What you are asked to do: Retype the records exactly.

Data to examine:
□ □ □
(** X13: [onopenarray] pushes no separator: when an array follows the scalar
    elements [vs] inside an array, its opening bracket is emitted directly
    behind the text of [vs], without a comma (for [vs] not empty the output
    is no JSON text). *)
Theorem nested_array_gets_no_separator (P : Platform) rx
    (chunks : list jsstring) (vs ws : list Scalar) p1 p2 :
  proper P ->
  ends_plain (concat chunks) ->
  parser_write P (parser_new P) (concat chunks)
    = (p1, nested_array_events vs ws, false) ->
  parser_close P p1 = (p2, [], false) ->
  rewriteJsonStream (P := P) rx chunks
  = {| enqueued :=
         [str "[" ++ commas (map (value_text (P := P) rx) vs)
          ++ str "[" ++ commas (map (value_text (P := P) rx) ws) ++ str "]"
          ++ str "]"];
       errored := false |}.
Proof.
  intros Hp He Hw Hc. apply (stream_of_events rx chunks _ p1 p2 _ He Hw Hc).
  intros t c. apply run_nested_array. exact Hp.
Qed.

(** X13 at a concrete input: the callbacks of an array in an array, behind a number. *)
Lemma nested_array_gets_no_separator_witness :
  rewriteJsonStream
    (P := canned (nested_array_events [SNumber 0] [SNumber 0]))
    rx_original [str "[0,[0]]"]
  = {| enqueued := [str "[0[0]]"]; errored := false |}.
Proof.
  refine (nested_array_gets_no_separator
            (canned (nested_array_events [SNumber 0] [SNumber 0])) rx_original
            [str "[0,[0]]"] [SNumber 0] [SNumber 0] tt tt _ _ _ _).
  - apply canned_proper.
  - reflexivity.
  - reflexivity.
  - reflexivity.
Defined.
□ □ □
Answer area:
(** X13: [onopenarray] pushes no separator: when an array follows the scalar
    elements [vs] inside an array, its opening bracket is emitted directly
    behind the text of [vs], without a comma (for [vs] not empty the output
    is no JSON text). *)
Theorem nested_array_gets_no_separator (P : Platform) rx
    (chunks : list jsstring) (vs ws : list Scalar) p1 p2 :
  proper P ->
  ends_plain (concat chunks) ->
  parser_write P (parser_new P) (concat chunks)
    = (p1, nested_array_events vs ws, false) ->
  parser_close P p1 = (p2, [], false) ->
  rewriteJsonStream (P := P) rx chunks
  = {| enqueued :=
         [str "[" ++ commas (map (value_text (P := P) rx) vs)
          ++ str "[" ++ commas (map (value_text (P := P) rx) ws) ++ str "]"
          ++ str "]"];
       errored := false |}.
Proof.
  intros Hp He Hw Hc. apply (stream_of_events rx chunks _ p1 p2 _ He Hw Hc).
  intros t c. apply run_nested_array. exact Hp.
Qed.

(** X13 at a concrete input: the callbacks of an array in an array, behind a number. *)
Lemma nested_array_gets_no_separator_witness :
  rewriteJsonStream
    (P := canned (nested_array_events [SNumber 0] [SNumber 0]))
    rx_original [str "[0,[0]]"]
  = {| enqueued := [str "[0[0]]"]; errored := false |}.
Proof.
  refine (nested_array_gets_no_separator
            (canned (nested_array_events [SNumber 0] [SNumber 0])) rx_original
            [str "[0,[0]]"] [SNumber 0] [SNumber 0] tt tt _ _ _ _).
  - apply canned_proper.
  - reflexivity.
  - reflexivity.
  - reflexivity.
Defined.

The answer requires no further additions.